Every line with the string "stopped" should be copied from the data.

------ DATA IN THIS EXERCISE

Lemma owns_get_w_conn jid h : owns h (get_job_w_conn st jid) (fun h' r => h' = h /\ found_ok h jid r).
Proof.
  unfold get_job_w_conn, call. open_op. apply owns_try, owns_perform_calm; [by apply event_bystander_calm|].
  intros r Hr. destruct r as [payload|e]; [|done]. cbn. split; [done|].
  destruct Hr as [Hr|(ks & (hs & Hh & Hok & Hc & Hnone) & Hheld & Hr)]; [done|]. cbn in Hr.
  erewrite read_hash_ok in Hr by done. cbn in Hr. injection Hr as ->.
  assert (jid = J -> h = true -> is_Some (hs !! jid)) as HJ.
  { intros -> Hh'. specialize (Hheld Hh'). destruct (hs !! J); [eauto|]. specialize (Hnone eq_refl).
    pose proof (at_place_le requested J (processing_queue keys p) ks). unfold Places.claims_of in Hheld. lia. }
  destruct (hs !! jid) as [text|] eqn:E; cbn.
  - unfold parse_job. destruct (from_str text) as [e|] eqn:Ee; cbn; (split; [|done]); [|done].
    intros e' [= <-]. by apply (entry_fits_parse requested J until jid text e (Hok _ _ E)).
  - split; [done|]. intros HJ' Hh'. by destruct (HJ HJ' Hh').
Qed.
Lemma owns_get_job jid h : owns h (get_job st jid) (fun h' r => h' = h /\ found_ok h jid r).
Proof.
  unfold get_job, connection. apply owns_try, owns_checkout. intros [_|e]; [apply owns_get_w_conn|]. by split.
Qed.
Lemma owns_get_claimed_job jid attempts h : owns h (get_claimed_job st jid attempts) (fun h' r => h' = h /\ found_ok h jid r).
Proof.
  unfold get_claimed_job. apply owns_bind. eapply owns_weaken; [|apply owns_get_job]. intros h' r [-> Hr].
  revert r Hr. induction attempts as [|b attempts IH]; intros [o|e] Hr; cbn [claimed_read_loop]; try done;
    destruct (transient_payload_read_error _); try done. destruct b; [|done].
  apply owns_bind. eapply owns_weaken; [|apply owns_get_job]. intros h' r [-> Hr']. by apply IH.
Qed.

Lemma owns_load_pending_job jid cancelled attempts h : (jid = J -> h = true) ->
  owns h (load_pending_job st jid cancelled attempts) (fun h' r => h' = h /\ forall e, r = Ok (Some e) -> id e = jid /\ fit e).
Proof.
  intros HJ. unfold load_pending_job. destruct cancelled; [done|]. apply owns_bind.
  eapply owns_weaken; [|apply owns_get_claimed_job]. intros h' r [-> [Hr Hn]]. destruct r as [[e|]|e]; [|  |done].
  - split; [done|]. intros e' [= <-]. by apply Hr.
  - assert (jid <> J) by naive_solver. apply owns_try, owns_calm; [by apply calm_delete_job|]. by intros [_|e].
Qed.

------------
------ DATA IN THIS EXERCISE

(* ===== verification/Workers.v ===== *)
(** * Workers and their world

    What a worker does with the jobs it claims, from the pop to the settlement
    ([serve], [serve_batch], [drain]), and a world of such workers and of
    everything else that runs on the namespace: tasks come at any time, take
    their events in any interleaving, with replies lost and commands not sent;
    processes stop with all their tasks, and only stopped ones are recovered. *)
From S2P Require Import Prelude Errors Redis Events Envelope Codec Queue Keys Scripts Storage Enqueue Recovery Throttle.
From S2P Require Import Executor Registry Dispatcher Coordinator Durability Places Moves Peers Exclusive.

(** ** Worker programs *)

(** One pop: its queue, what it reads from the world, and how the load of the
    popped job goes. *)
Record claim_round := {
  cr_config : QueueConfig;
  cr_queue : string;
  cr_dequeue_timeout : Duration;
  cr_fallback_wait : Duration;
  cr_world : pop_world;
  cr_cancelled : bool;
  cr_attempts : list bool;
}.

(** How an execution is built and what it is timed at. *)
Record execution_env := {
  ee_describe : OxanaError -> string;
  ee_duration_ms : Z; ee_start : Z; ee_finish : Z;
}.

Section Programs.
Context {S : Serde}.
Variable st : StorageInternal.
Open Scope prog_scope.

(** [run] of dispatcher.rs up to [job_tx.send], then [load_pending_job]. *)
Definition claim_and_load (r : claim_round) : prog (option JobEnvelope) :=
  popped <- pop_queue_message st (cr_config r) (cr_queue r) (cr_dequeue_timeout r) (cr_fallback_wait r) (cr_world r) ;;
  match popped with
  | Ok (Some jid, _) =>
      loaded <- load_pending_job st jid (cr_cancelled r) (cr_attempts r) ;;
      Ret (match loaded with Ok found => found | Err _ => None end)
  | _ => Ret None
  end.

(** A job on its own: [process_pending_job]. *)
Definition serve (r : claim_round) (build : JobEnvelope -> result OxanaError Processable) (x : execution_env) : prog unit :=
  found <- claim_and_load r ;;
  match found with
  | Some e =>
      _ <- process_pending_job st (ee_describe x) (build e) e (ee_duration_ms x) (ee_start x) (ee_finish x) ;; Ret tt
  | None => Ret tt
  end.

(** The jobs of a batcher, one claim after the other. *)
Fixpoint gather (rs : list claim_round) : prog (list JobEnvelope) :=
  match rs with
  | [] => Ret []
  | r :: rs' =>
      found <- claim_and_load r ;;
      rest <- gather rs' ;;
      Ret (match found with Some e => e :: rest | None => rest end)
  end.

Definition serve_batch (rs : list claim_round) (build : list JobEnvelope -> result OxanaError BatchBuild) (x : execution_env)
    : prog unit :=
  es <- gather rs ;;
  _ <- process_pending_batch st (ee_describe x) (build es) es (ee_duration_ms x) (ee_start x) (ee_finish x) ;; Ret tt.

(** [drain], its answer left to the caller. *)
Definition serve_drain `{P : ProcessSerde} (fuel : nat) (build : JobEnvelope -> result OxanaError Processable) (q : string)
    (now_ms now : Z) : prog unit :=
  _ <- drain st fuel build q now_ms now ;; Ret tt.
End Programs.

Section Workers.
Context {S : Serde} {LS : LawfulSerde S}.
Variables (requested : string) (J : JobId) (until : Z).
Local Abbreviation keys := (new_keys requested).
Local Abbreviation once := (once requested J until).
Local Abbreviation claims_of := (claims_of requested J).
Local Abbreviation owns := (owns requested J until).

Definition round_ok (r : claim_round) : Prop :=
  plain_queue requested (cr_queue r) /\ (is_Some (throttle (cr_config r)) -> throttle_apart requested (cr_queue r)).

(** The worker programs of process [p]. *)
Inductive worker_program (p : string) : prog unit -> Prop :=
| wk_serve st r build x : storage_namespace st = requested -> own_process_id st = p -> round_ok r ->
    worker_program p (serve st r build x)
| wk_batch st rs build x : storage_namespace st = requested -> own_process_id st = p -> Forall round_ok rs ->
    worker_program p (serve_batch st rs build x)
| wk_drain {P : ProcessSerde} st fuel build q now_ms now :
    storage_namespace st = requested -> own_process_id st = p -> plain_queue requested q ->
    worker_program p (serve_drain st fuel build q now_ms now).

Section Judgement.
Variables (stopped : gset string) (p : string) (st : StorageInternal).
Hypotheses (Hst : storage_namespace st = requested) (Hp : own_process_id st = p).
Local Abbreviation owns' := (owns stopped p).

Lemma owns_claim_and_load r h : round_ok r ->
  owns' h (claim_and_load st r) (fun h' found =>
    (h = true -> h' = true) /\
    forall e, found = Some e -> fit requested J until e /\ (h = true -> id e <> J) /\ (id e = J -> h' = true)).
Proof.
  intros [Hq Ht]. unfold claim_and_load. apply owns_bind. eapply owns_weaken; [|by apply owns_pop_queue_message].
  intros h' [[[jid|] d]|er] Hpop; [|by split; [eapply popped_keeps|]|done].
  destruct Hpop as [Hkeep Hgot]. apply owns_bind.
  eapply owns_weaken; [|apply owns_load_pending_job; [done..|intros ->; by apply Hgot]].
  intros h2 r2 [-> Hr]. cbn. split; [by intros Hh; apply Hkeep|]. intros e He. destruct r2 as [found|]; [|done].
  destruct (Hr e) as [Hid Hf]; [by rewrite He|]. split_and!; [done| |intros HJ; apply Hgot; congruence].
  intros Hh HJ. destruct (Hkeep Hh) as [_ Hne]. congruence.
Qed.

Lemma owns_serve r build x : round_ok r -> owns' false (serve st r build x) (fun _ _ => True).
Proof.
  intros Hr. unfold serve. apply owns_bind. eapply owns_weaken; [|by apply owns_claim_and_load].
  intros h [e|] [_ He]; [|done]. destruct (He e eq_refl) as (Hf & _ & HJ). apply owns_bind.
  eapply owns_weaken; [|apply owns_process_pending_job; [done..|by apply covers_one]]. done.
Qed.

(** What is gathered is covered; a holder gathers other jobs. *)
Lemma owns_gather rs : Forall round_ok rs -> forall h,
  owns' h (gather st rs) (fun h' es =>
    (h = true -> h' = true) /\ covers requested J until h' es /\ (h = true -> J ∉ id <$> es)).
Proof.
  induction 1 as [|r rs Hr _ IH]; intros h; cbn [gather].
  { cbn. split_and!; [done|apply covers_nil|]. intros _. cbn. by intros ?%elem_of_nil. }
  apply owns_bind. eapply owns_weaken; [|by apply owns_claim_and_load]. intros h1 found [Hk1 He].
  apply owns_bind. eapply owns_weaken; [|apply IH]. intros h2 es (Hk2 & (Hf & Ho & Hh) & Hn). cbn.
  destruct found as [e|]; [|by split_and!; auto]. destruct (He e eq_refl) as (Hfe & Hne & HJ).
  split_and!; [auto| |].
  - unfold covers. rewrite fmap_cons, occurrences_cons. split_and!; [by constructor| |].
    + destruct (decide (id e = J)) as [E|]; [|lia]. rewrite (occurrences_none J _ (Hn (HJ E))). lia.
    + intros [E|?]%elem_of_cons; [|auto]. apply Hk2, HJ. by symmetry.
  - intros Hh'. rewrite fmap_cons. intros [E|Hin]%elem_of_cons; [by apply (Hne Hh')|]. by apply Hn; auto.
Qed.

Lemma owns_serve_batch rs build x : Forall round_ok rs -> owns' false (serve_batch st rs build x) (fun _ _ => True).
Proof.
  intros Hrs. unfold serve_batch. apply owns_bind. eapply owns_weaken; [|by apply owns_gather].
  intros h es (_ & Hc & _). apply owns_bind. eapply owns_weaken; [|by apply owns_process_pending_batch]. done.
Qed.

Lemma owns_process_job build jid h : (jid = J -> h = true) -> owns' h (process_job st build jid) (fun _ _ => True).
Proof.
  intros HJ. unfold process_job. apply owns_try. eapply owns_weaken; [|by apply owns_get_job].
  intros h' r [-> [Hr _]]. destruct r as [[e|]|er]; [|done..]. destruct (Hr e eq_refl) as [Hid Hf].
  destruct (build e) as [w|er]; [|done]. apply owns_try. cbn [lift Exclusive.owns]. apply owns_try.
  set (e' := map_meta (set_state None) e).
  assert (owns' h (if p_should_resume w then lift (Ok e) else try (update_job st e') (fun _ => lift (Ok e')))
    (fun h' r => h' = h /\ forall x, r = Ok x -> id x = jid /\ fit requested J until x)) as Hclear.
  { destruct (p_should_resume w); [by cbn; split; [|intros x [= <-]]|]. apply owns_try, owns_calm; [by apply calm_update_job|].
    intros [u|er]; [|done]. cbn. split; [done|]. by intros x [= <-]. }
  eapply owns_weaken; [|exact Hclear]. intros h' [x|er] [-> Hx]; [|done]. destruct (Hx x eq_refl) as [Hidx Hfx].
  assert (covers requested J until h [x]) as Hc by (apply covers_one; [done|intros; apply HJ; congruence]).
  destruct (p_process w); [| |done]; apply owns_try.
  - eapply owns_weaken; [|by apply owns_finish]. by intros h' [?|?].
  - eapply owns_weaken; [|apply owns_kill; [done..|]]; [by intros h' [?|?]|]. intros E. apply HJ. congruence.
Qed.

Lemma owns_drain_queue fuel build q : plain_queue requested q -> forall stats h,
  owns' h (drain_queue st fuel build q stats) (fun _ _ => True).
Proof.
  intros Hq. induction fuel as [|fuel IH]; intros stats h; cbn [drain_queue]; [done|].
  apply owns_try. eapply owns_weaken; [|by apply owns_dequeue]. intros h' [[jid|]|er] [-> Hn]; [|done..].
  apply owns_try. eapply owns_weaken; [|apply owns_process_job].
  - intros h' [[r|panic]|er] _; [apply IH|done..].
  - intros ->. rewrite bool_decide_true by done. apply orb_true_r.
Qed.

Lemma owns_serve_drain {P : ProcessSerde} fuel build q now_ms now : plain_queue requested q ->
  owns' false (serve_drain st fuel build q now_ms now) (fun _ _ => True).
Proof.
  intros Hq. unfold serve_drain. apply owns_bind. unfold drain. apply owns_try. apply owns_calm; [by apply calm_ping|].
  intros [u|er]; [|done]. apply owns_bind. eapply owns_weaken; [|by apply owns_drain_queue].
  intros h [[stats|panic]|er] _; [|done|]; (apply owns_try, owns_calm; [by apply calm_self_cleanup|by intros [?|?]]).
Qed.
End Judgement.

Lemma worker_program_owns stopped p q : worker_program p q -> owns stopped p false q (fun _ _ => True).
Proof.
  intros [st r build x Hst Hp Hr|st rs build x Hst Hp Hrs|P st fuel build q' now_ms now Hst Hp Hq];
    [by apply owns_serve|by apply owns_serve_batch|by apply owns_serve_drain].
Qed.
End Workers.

------------

__YOUR SOLUTION__.
    processes stop with all their tasks, and only stopped ones are recovered. *)
Variables (stopped : gset string) (p : string) (st : StorageInternal).
Local Abbreviation owns' := (owns stopped p).
Lemma worker_program_owns stopped p q : worker_program p q -> owns stopped p false q (fun _ _ => True).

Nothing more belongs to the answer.